Piper: Mac growth highest in years, margins hurt
updated 12:10 pm EDT, Thu April 24, 2008
Piper: High Mac growth
The performance of Mac sales in Apple's second quarter was the best the company has seen in years, write analysts with Piper Jaffray. The research firm notes that with a year-over-year unit growth of 51 percent, and an accompanying revenue growth of 54 percent, Macs did better in the last quarter relative to any other period in the last 17 years.
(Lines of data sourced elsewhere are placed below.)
(* ===== verification/ExtVerify.v ===== *)
(** * Extensions in a ceremony

    Models [src/extension_verification.go] and the PRF binding of
    [src/authentication.go]: normalization of the requested extensions at
    ceremony start, their binding to the registry, and the verification of
    client and authenticator outputs at ceremony finish. *)
From S2P Require Import Prelude GoStrings Base64 Json AuthData ClientData Origin ExtValue Types Extension ExtHandlers Ceremony.
Set Default Goal Selector "!".
Local Open Scope Z_scope.

Record ExtensionInputPolicy := mkInputPolicy { eip_RejectUnknown : bool }.
Record extensionOutputPolicy := mkOutputPolicy { eop_rejectUnrequested : bool; eop_rejectUnknown : bool }.

Definition extensionInputTransform : Type := string → value → result value.

Section Extensions.
Context {Ord : MapOrder} {Custom : CustomTypes}.

(** ** Ceremony start *)

Definition normalizeRegisteredInput (registry : Registry) (operation : Operation) (id : string) (input : value) :
    result value :=
  raw ← NewRawValue input;
  normalized ← Registry_ValidateInput registry (mkInputRequest operation id raw);
  v ← RawValue_Clone normalized;
  NormalizeInput v.

(** One identifier of the loop of [prepareExtensionInputs]: the prepared input,
    and its binding when the extension is known. *)
Definition prepareExtensionInput (operation : Operation) (inputs : ExtensionInputs) (registry : Registry)
    (policy : ExtensionInputPolicy) (transform : option extensionInputTransform) (id : string) :
    result (string * value * option Binding) :=
  _ ← fail_if (negb (protocolidentifier_Valid id)) (ErrorText ErrExtensionPolicy "extension id is invalid");
  v ← wrap_err ErrExtensionPolicy (CloneInput (default VNil (inputs !! id)));
  v ← match transform with
      | Some f => wrap_err ErrExtensionPolicy (f id v)
      | None => Ok v
      end;
  if negb (Registry_Contains registry id) then
    _ ← fail_if (is_some (BuiltInBinding id)) 
          (ErrorText ErrExtensionPolicy ("built-in extension " +:+ id +:+ " requires its registered handler"));
    _ ← fail_if (eip_RejectUnknown policy) (ErrorText ErrExtensionPolicy ("unknown extension input " +:+ id));
    Ok (id, v, None)
  else
    normalized ← wrap_err ErrExtensionPolicy (normalizeRegisteredInput registry operation id v);
    binding ← of_option (ErrorWrap ErrExtensionPolicy ErrBindingMismatch) (Registry_Binding registry id);
    Ok (id, normalized, Some binding).

Definition prepareExtensionInputs (operation : Operation) (inputs : ExtensionInputs) (registry : Registry)
    (policy : ExtensionInputPolicy) (transform : option extensionInputTransform) :
    result (ExtensionInputs * list Binding) :=
  if map_len inputs =? 0 then Ok (∅, [])
  else
    _ ← fail_if (MaxEntries <? map_len inputs) (ErrorWrap ErrExtensionPolicy ErrTooManyEntries);
    _ ← fail_if (match registry with None => true | Some _ => false end)
          (ErrorText ErrExtensionPolicy "extension registry is required when extensions are requested");
    prepared ← map_res (prepareExtensionInput operation inputs registry policy transform) (sorted_keys inputs);
    Ok (list_to_map (fst <$> prepared), omap snd prepared).

Definition cloneExtensionInputs (inputs : ExtensionInputs) : result ExtensionInputs :=
  entries ← map_res (λ e : string * value, cloned ← CloneInput e.2; Ok (e.1, cloned)) (range_list inputs);
  Ok (list_to_map entries).

Definition attachAllowedCredentialIDsToPRFInput (input : value) (credentials : list CredentialDescriptor) : result value :=
  let allowed := (λ c, EncodeToString (bv_appendTo (cdr_ID c) [])) <$> credentials in
  prf ← PRFInputWithCredentials input allowed;
  Ok (VPRFInput prf).

(** The transform both authentication phases use. *)
Definition authenticationTransform (credentials : list CredentialDescriptor) : extensionInputTransform :=
  λ id v, if bool_decide (id = IDPRF) then attachAllowedCredentialIDsToPRFInput v credentials else Ok v.

Definition validateRemoteClientDataInput (operation : Operation) (inputs : ExtensionInputs) (registry : Registry)
    (challenge : Challenge) : result () :=
  match inputs !! IDRemoteClientDataJSON, registry with
  | Some v, Some _ =>
      if negb (Registry_Contains registry IDRemoteClientDataJSON) then Ok ()
      else
        raw ← wrap_err ErrExtensionPolicy (NewRawValue v);
        normalized ← wrap_err ErrExtensionPolicy
          (Remote_ValidateInput (mkInputRequest operation IDRemoteClientDataJSON raw));
        let invalid := ErrorText ErrExtensionPolicy "invalid remote client data" in
        clientDataJSON ← or_err invalid (NewClientDataJSON (Some (bytes_of_string normalized)));
        clientData ← or_err invalid (ParseCollectedClientData clientDataJSON);
        match ChallengeBytes clientData with
        | Ok challengeBytes =>
            fail_if (negb (bv_equalBytes challenge (Some challengeBytes)))
              (ErrorText ErrExtensionPolicy "remote client data challenge mismatch")
        | Err _ => Err (ErrorText ErrExtensionPolicy "remote client data challenge mismatch")
        end
  | _, _ => Ok ()
  end.

Definition validateLargeBlobCredentialContext (v : value) (allowCredentials : list CredentialDescriptor) : result () :=
  raw ← NewRawValue v;
  normalized ← LargeBlob_ValidateInput (mkInputRequest OperationAuthentication IDLargeBlob raw);
  fail_if (is_some (lb_Write normalized) && negb (Z.of_nat (length allowCredentials) =? 1))
    (ErrorNew "largeBlob write requires exactly one allowed credential").

Definition validateAuthenticationExtensionContext (inputs : ExtensionInputs) (registry : Registry)
    (allowCredentials : list CredentialDescriptor) : result () :=
  match inputs !! IDLargeBlob with
  | None => Ok ()
  | Some v =>
      _ ← fail_if (negb (Registry_Contains registry IDLargeBlob))
            (ErrorText ErrExtensionPolicy "largeBlob handler is required");
      wrap_err ErrExtensionPolicy (validateLargeBlobCredentialContext v allowCredentials)
  end.

Definition validateStoredAuthenticationExtensionContext (inputs : ExtensionInputs)
    (allowCredentials : list CredentialDescriptor) : result () :=
  match inputs !! IDLargeBlob with
  | None => Ok ()
  | Some v => validateLargeBlobCredentialContext v allowCredentials
  end.

(** ** Ceremony finish *)

Definition hasExtensionBinding (bindings : list Binding) (id : string) : bool :=
  existsb (λ b, bool_decide (b_ID b = id)) bindings.

(** The [bound] maps of the binding checks; a later binding of an ID wins. *)
Definition bound_map (bindings : list Binding) : gmap string Binding :=
  foldl (λ m b, <[b_ID b := b]> m) ∅ bindings.

Definition validateFinishExtensionBindings (requested : ExtensionInputs) (bindings : list Binding)
    (registry : Registry) : result () :=
  let bound := bound_map bindings in
  for_each (λ id,
    match bound !! id, Registry_Binding registry id with
    | Some binding, Some current =>
        fail_if (negb (bool_decide (current = binding))) (ErrorText ErrBindingMismatch id)
    | Some _, None => Err (ErrorText ErrBindingMismatch id)
    | None, Some _ => Err (ErrorText ErrBindingMismatch (id +:+ " was not bound at ceremony start"))
    | None, None => Ok ()
    end) (range_keys requested).

Definition verifyRemoteClientDataBinding (inputs : ExtensionInputs) (bindings : list Binding) (raw : ClientDataJSON) :
    result () :=
  match inputs !! IDRemoteClientDataJSON with
  | None => Ok ()
  | Some v =>
      if negb (hasExtensionBinding bindings IDRemoteClientDataJSON) then Ok ()
      else
        let changed := ErrorText ErrExtensionPolicy "remote client data changed" in
        match v with
        | VStringInput serialized =>
            fail_if (negb (bool_decide (slice_list (bv_bytes raw) = bytes_of_string serialized))) changed
        | _ => Err changed
        end
  end.

Definition invalidExtensionID : error := ErrorText ErrExtensionPolicy "invalid extension id".

Definition validIDs (ids : list string) : result () :=
  for_each (λ id, fail_if (negb (protocolidentifier_Valid id)) invalidExtensionID) ids.

(** The set of identifiers, as the map [map[string]struct{}]. *)
Definition validateExtensionWork (requested : ExtensionInputs) (client : ClientOutputs) (authenticator : ExtensionMap) :
    result (gmap string ()) :=
  let tooMany := ErrorWrap ErrExtensionPolicy ErrTooManyEntries in
  _ ← fail_if ((MaxEntries <? map_len requested) || (MaxEntries <? map_len client)
               || (MaxEntries <? map_len authenticator)) tooMany;
  _ ← validIDs (range_keys requested);
  _ ← validIDs (range_keys client);
  _ ← validIDs (range_keys authenticator);
  let ids := ((λ _, ()) <$> requested) ∪ ((λ _, ()) <$> client) ∪ ((λ _, ()) <$> authenticator) in
  _ ← fail_if (MaxEntries <? map_len ids) tooMany;
  Ok ids.

Definition validateClientExtensionResults (results : ClientOutputs) : result () :=
  _ ← fail_if (MaxEntries <? map_len results) (ErrorWrap ErrExtensionPolicy ErrTooManyEntries);
  for_each (λ e : string * RawValue,
    _ ← fail_if (negb (Present e.2)) (ErrorText ErrExtensionPolicy "absent client output value");
    fail_if (negb (protocolidentifier_Valid e.1)) invalidExtensionID) (range_list results).

Definition rawExtensionValue (v : option value) : result RawValue :=
  match v with None => Ok absent | Some v => NewRawValue v end.

Record extensionVerificationInputs := mkVerificationInputs {
  evi_operation : Operation;
  evi_selectedCredentialID : CredentialID;
  evi_requestedExtensions : ExtensionInputs;
  evi_policy : extensionOutputPolicy;
  evi_registry : Registry;
  evi_clientExtensionResults : ClientOutputs;
  evi_authenticatorExtensions : ExtensionMap;
  evi_clientInputTransform : option extensionInputTransform;
}.

Definition verifyExtension (ctx : context) (inputs : extensionVerificationInputs) (id : string) : result Result :=
  let clientInput := evi_requestedExtensions inputs !! id in
  let requested := is_some clientInput in
  let clientOutput := evi_clientExtensionResults inputs !! id in
  let authenticatorOutput := evi_authenticatorExtensions inputs !! id in
  let known := Registry_Contains (evi_registry inputs) id in
  let hasOutput := is_some clientOutput || is_some authenticatorOutput in
  _ ← fail_if (negb known && hasOutput && eop_rejectUnknown (evi_policy inputs)) ErrExtensionPolicy;
  _ ← fail_if (negb requested && hasOutput && eop_rejectUnrequested (evi_policy inputs)) ErrExtensionPolicy;
  clientInput ← match clientInput, evi_clientInputTransform inputs with
    | Some v, Some f => v ← wrap_err ErrExtensionPolicy (f id v); Ok (Some v)
    | v, _ => Ok v
    end;
  clientInputValue ← wrap_err ErrExtensionPolicy (rawExtensionValue clientInput);
  let clientOutputValue := default absent clientOutput in
  authenticatorOutputValue ← wrap_err ErrExtensionPolicy (rawExtensionValue authenticatorOutput);
  if negb requested && hasOutput then
    wrap_err ErrExtensionPolicy
      (PreserveRaw id (mkRawResult false clientInputValue clientOutputValue authenticatorOutputValue)
         ["unrequested extension output ignored"])
  else if negb known then
    wrap_err ErrExtensionPolicy
      (PreserveRaw id (mkRawResult requested clientInputValue clientOutputValue authenticatorOutputValue)
         ["unknown extension preserved"])
  else
    wrap_err ErrExtensionPolicy
      (Registry_VerifyOutput (evi_registry inputs) ctx
         (mkOutputRequest (evi_operation inputs) id requested (evi_selectedCredentialID inputs)
            clientInputValue clientOutputValue authenticatorOutputValue)).

(** The loop over the sorted identifiers; the context is polled before each. *)
Fixpoint verifyExtension_loop (ctx : context) (inputs : extensionVerificationInputs) (i : nat) (ids : list string) :
    result Results :=
  match ids with
  | [] => Ok []
  | id :: ids =>
      match ctx "verifyExtensions" i with
      | Some e => Err (ErrorWrap ErrExtensionPolicy e)
      | None =>
          r ← verifyExtension ctx inputs id;
          rs ← verifyExtension_loop ctx inputs (S i) ids;
          Ok (r :: rs)
      end
  end.

Definition verifyExtensions (ctx : context) (inputs : extensionVerificationInputs) : result Results :=
  match ctx "verifyExtensions" 0%nat with
  | Some e => Err (ErrorWrap ErrExtensionPolicy e)
  | None =>
      ids ← validateExtensionWork (evi_requestedExtensions inputs) (evi_clientExtensionResults inputs)
              (evi_authenticatorExtensions inputs);
      verifyExtension_loop ctx inputs 1 (sorted_keys ids)
  end.
End Extensions.

(** ** Lemmas on ceremony start *)

Section StartLemmas.
Context {Ord : MapOrder} {Custom : CustomTypes}.
Implicit Types (inputs out : ExtensionInputs) (registry : Registry).

Lemma prepareExtensionInput_Ok op inputs registry policy transform id p :
  prepareExtensionInput op inputs registry policy transform id = Ok p →
  p.1.1 = id ∧ p.2 = Registry_Binding registry id ∧ protocolidentifier_Valid id = true ∧
  (is_Some (BuiltInBinding id) → is_Some (Registry_Binding registry id)) ∧
  (eip_RejectUnknown policy = true → is_Some (Registry_Binding registry id)).
Proof.
  unfold prepareExtensionInput. intros H. apply bind_Ok in H as ([] & Hv%fail_if_Ok%negb_false_iff & H).
  apply bind_Ok in H as (v & _ & H). apply bind_Ok in H as (v' & _ & H).
  destruct (Registry_Contains registry id) eqn:E; cbn [negb] in H.
  - apply bind_Ok in H as (n & _ & H). apply bind_Ok in H as (b & Hb%of_option_Ok & H). apply Ok_inj in H.
    subst p. rewrite Hb. cbn. split_and!; try done.
  - apply bind_Ok in H as ([] & Hbi%fail_if_Ok & H). apply bind_Ok in H as ([] & Hu%fail_if_Ok & H).
    apply Ok_inj in H. subst p. cbn.
    assert (Registry_Binding registry id = None) as Hnone.
    { apply eq_None_not_Some. rewrite <-Registry_Contains_Binding. congruence. }
    rewrite Hnone. split_and!; try done.
    + intros [b Hb]. by rewrite Hb in Hbi.
    + congruence.
Qed.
Growth estimates for the second half of CY08 are expected to decline to 12 percent year-over-year, but this should not be a major problem; Mac growth is continuing to accelerate as a whole, even though it has already been strong for several quarters.
iPod sales, meanwhile, are said to be stabilizing with higher ASPs as a result of the Touch, and the iPhone should become an important factor in the second half of 2008, thanks to the 3G hardware, v2.0 firmware, and the App Store.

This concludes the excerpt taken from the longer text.